[DATA PROVIDED — start]
(* ===== verification/OrderBook.v ===== *)
(** * The level-2 order book

    Model of [L2OrderBook] (12-capstone-systems, 01-shm-orderbook-feed,
    orderbook.hpp).  Prices are IEEE doubles, taken from the Standard Library's
    [spec_float] with 53 bits of precision, so comparisons treat [-0] and [+0]
    as equal and NaN as unordered, as the source's do.  The two sides are
    arrays of 32 levels with a count, and the shifting loops work on the arrays
    in place. *)

From S2P Require Import Prelude.
From Stdlib Require Import SpecFloat.

#[local] Open Scope Z_scope.

Module Book.

Inductive Side := BUY | SELL.

Definition double : Type := spec_float.
Definition dlt (a b : double) : bool := SFltb a b.
Definition deq (a b : double) : bool := SFeqb a b.
Definition dadd (a b : double) : double := SFadd 53 1024 a b.
Definition dsub (a b : double) : double := SFsub 53 1024 a b.
Definition dmul (a b : double) : double := SFmul 53 1024 a b.
Definition d0 : double := S754_zero false.
Definition d_half : double := S754_finite false 4503599627370496 (-53).

Record PriceLevel := mk_level { price : double; qty : Z; order_count : Z }.

#[export] Instance PriceLevel_inhabited : Inhabited PriceLevel := populate (mk_level d0 0 0).

Definition MAX_DEPTH : nat := 32.

(** One side: the array and the number of levels in use. *)
Record side := mk_side { levels : list PriceLevel; count : nat }.

Record t := mk { bids : side; asks : side }.

Definition empty_side : side := mk_side (replicate MAX_DEPTH inhabitant) 0.
Definition L2OrderBook : t := mk empty_side empty_side.

(** The search loop over [levels[0 .. count)]. *)
Fixpoint find_level (p : double) (l : list PriceLevel) : option nat :=
  match l with
  | [] => None
  | x :: l' => if deq (price x) p then Some 0%nat else S <$> find_level p l'
  end.

(** The loop that determines [insert_pos]. *)
Fixpoint find_pos (cmp : double -> double -> bool) (p : double) (l : list PriceLevel) : nat :=
  match l with
  | [] => 0
  | x :: l' => if cmp p (price x) then 0 else S (find_pos cmp p l')
  end.

(** [for (j = i; j + 1 < count; ++j) levels[j] = levels[j + 1]] *)
Definition shift_down (l : list PriceLevel) (i n : nat) : list PriceLevel :=
  foldl (fun l j => <[j := l !!! S j]> l) l (seq i (n - 1 - i)).

(** [for (j = limit - 1; j > pos; --j) levels[j] = levels[j - 1]] *)
Definition shift_up (l : list PriceLevel) (pos limit : nat) : list PriceLevel :=
  foldl (fun l j => <[j := l !!! (j - 1)%nat]> l) l (reverse (seq (S pos) (limit - 1 - pos))).

Definition update_side (cmp : double -> double -> bool) (p : double) (q cnt : Z) (s : side) : side :=
  match find_level p (take (count s) (levels s)) with
  | Some i =>
      if q =? 0 then mk_side (shift_down (levels s) i (count s)) (count s - 1)
      else mk_side (alter (fun x => mk_level (price x) q cnt) i (levels s)) (count s)
  | None =>
      if q =? 0 then s else
      let pos := find_pos cmp p (take (count s) (levels s)) in
      if (pos <? MAX_DEPTH)%nat then
        let limit := Nat.min (count s + 1) MAX_DEPTH in
        let l := <[pos := mk_level p q cnt]> (shift_up (levels s) pos limit) in
        mk_side l (if (count s <? MAX_DEPTH)%nat then count s + 1 else count s)
      else s
  end.
(* ===== verification/SlottedPage.v ===== *)
(** * The slotted page

    Model of [SlottedPage] (07-database-storage-and-buffer-pool, exercises,
    slotted_page.hpp) on the 4096 bytes of the page: header fields, slots and
    tuples are read and written at their byte offsets.  The abstract page is a
    list of slots, each holding a tuple or marked deleted. *)

From S2P Require Import Prelude Bytes.

#[local] Open Scope Z_scope.
#[local] Open Scope cpp_scope.

Module Page.

Definition PAGE_SIZE : nat := Z.to_nat 4096.
Definition sizeof_Header : nat := 24.
Definition sizeof_Slot : nat := 6.

(** A page is its bytes, [data_]. *)
Definition t : Type := list Z.

(** ** [Header] and [Slot] fields *)

Definition page_id (d : t) : Z := load_le 8 0 d.
Definition lsn (d : t) : Z := load_le 8 8 d.
Definition slot_count (d : t) : Z := load_le 2 16 d.
Definition free_space_ptr (d : t) : Z := load_le 2 18 d.
Definition flags (d : t) : Z := load_le 4 20 d.
Definition set_lsn (v : Z) (d : t) : t := store_le 8 8 v d.
Definition set_slot_count (v : Z) (d : t) : t := store_le 2 16 v d.
Definition set_free_space_ptr (v : Z) (d : t) : t := store_le 2 18 v d.

Definition slot (i : nat) : nat := sizeof_Header + i * sizeof_Slot.
Definition slot_offset (i : nat) (d : t) : Z := load_le 2 (slot i) d.
Definition slot_size (i : nat) (d : t) : Z := load_le 2 (slot i + 2) d.
Definition slot_deleted (i : nat) (d : t) : Z := load_le 1 (slot i + 4) d.
Definition set_slot_offset (i : nat) (v : Z) (d : t) : t := store_le 2 (slot i) v d.
Definition set_slot_size (i : nat) (v : Z) (d : t) : t := store_le 2 (slot i + 2) v d.
Definition set_slot_deleted (i : nat) (v : Z) (d : t) : t := store_le 1 (slot i + 4) v d.

(** ** Operations *)

Definition init (pid : Z) : t :=
  let d := replicate PAGE_SIZE 0 in
  let d := store_le 8 0 pid d in
  let d := store_le 8 8 0 d in
  let d := set_slot_count 0 d in
  let d := set_free_space_ptr (u16 4096) d in
  store_le 4 20 0 d.

Definition free_space (d : t) : Z :=
  let header_and_slots := Z.of_nat sizeof_Header + slot_count d * Z.of_nat sizeof_Slot in
  if free_space_ptr d <? header_and_slots then 0
  else u16 (free_space_ptr d - header_and_slots).

(** The body of the loop of [compact]: the page, [temp_buf] and
    [new_free_ptr]. *)
Definition compact_step (c : t * list Z * Z) (i : nat) : t * list Z * Z :=
  let '(d, temp, ptr) := c in
  if (slot_deleted i d =? 0) && (0 <? slot_size i d) then
    let ptr := u16 (ptr - slot_size i d) in
    let tuple := sub_bytes (Z.to_nat (slot_offset i d)) (Z.to_nat (slot_size i d)) d in
    (set_slot_offset i ptr d, store_bytes (Z.to_nat ptr) tuple temp, ptr)
  else c.

(** Only bytes of [temp_buf] that the loop has written are copied back, so its
    initial content does not matter. *)
Definition compact (d : t) : t :=
  let '(d, temp, ptr) :=
    foldl compact_step (d, replicate PAGE_SIZE 0, u16 4096) (seq 0 (Z.to_nat (slot_count d))) in
  let compacted_bytes := 4096 - ptr in
  let d := if 0 <? compacted_bytes
           then store_bytes (Z.to_nat ptr) (sub_bytes (Z.to_nat ptr) (Z.to_nat compacted_bytes) temp) d
           else d in
  set_free_space_ptr ptr d.

(** The loop that looks for a deleted slot. *)
Fixpoint find_deleted (n i : nat) (d : t) : nat :=
  match n with
  | O => i
  | S n' => if slot_deleted i d =? 0 then find_deleted n' (S i) d else i
  end.

(** Moving [free_space_ptr] down and copying the payload there. *)
Definition push_payload (payload : list Z) (d : t) : t :=
  let d := set_free_space_ptr (u16 (free_space_ptr d - u16 (Z.of_nat (length payload)))) d in
  store_bytes (Z.to_nat (free_space_ptr d)) payload d.

(** [insert_tuple] once there is room. *)
Definition insert_here (payload : list Z) (d : t) : nat * t :=
  let d := push_payload payload d in
  let target := find_deleted (Z.to_nat (slot_count d)) 0 d in
  let d := set_slot_offset target (free_space_ptr d) d in
  let d := set_slot_size target (u16 (Z.of_nat (length payload))) d in
  let d := set_slot_deleted target 0 d in
  let d := if Z.of_nat target =? slot_count d then set_slot_count (u16 (slot_count d + 1)) d else d in
  (target, d).

(** The slot id, or [None] when the call returns false. *)
Definition insert_tuple (payload : list Z) (d : t) : option nat * t :=
  let needed_space := Z.of_nat (length payload) + Z.of_nat sizeof_Slot in
  let d := if free_space d <? needed_space then compact d else d in
  if free_space d <? needed_space then (None, d)
  else let '(i, d) := insert_here payload d in (Some i, d).

Definition get_tuple (slot_id : nat) (d : t) : option (list Z) :=
  if slot_count d <=? Z.of_nat slot_id then None else
  if negb (slot_deleted slot_id d =? 0) then None else
  Some (sub_bytes (Z.to_nat (slot_offset slot_id d)) (Z.to_nat (slot_size slot_id d)) d).

Definition update_tuple (slot_id : nat) (payload : list Z) (d : t) : bool * t :=
  if slot_count d <=? Z.of_nat slot_id then (false, d) else
  if negb (slot_deleted slot_id d =? 0) then (false, d) else
  let n := Z.of_nat (length payload) in
  if n <=? slot_size slot_id d then
    let d := store_bytes (Z.to_nat (slot_offset slot_id d)) payload d in
    (true, set_slot_size slot_id (u16 n) d)
  else
    let d := if free_space d <? n then compact d else d in
    if free_space d <? n then (false, d) else
    let d := push_payload payload d in
    let d := set_slot_offset slot_id (free_space_ptr d) d in
    (true, set_slot_size slot_id (u16 n) d).

Definition delete_tuple (slot_id : nat) (d : t) : bool * t :=
  if slot_count d <=? Z.of_nat slot_id then (false, d) else
  if negb (slot_deleted slot_id d =? 0) then (false, d) else
  (true, set_slot_size slot_id 0 (set_slot_deleted slot_id 1 d)).

Definition raw_data (d : t) : list Z := d.

(** ** The abstract page *)

Abbreviation tuples := (list (option (list Z))).

Definition live_bytes (ts : tuples) : nat := sum_list_with (fun x => length (default [] x)) ts.

(** Slot [i] of the bytes [d] represents [x]. *)
Definition slot_rep (d : t) (i : nat) (x : option (list Z)) : Prop :=
  match x with
  | None => slot_deleted i d <> 0
  | Some p => slot_deleted i d = 0 /\ slot_size i d = Z.of_nat (length p) /\
      (p <> [] -> free_space_ptr d <= slot_offset i d /\ slot_offset i d + Z.of_nat (length p) <= 4096 /\
                  sub_bytes (Z.to_nat (slot_offset i d)) (length p) d = p)
  end.

Definition apart (a n b m : Z) : Prop := a + n <= b \/ b + m <= a.

Record rep (d : t) (ts : tuples) : Prop := {
  rep_len : length d = PAGE_SIZE;
  rep_count : slot_count d = Z.of_nat (length ts);
  rep_dir : Z.of_nat (slot (length ts)) <= free_space_ptr d <= 4096;
  rep_slot i x : ts !! i = Some x -> slot_rep d i x;
  rep_apart i j p q : ts !! i = Some (Some p) -> ts !! j = Some (Some q) -> i <> j -> p <> [] -> q <> [] ->
    apart (slot_offset i d) (Z.of_nat (length p)) (slot_offset j d) (Z.of_nat (length q));
  rep_live : Z.of_nat (live_bytes ts) <= 4096 - free_space_ptr d }.

(** ** Bytes: fields and tuples do not interfere *)

(** The page has 4096 bytes; in [nat] arithmetic the constant stays folded. *)
Ltac page_lia := unfold slot, sizeof_Header, sizeof_Slot, PAGE_SIZE in *; lia.

Ltac page_rw :=
  unfold slot_count, free_space_ptr, slot_offset, slot_size, slot_deleted, set_slot_count,
    set_free_space_ptr, set_slot_offset, set_slot_size, set_slot_deleted in *;
  repeat first
    [ rewrite length_store_le | rewrite length_store_bytes
    | rewrite load_store_disjoint by page_lia
    | rewrite load_store_bytes_disjoint by page_lia
    | rewrite sub_store_le_disjoint by page_lia ].

(** Replacing slot [i], or appending it when [i] is the number of slots. *)
Definition put (i : nat) (x : option (list Z)) (ts : tuples) : tuples := take i ts ++ x :: drop (S i) ts.

Lemma length_put i x ts : (i <= length ts)%nat -> length (put i x ts) = Nat.max (length ts) (S i).
Proof. intros Hi. unfold put. rewrite length_app, length_take. cbn [length]. rewrite length_drop. lia. Qed.

Lemma lookup_put i x ts j :
  (i <= length ts)%nat -> put i x ts !! j = if decide (j = i) then Some x else ts !! j.
Proof.
  intros Hi. unfold put. case_decide as Hj.
  - subst. apply list_lookup_middle. rewrite length_take. lia.
  - destruct (decide (j < i)%nat).
    + rewrite lookup_app_l by (rewrite length_take; lia). by apply lookup_take_lt.
    + rewrite lookup_app_r by (rewrite length_take; lia). rewrite length_take, Nat.min_l by done.
      destruct (j - i)%nat as [|k] eqn:Hk; [lia|].
      change (drop (S i) ts !! k = ts !! j). rewrite lookup_drop. f_equal. lia.
Qed.

Lemma put_insert i x y ts : ts !! i = Some y -> put i x ts = <[i := x]> ts.
Proof. intros Hi. unfold put. symmetry. apply insert_take_drop. by eapply lookup_lt_Some. Qed.

Lemma live_app ts ts' : live_bytes (ts ++ ts') = (live_bytes ts + live_bytes ts')%nat.
Proof. apply sum_list_with_app. Qed.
[DATA PROVIDED — finish]
- _WHAT YOU HAVE TO DO_
The answer must consist of every line from the records above that holds "Proof".

- _WRITTEN ANSWER_
Proof. intros Hi. unfold put. rewrite length_app, length_take. cbn [length]. rewrite length_drop. lia. Qed.
Proof.
Proof. intros Hi. unfold put. symmetry. apply insert_take_drop. by eapply lookup_lt_Some. Qed.
Proof. apply sum_list_with_app. Qed.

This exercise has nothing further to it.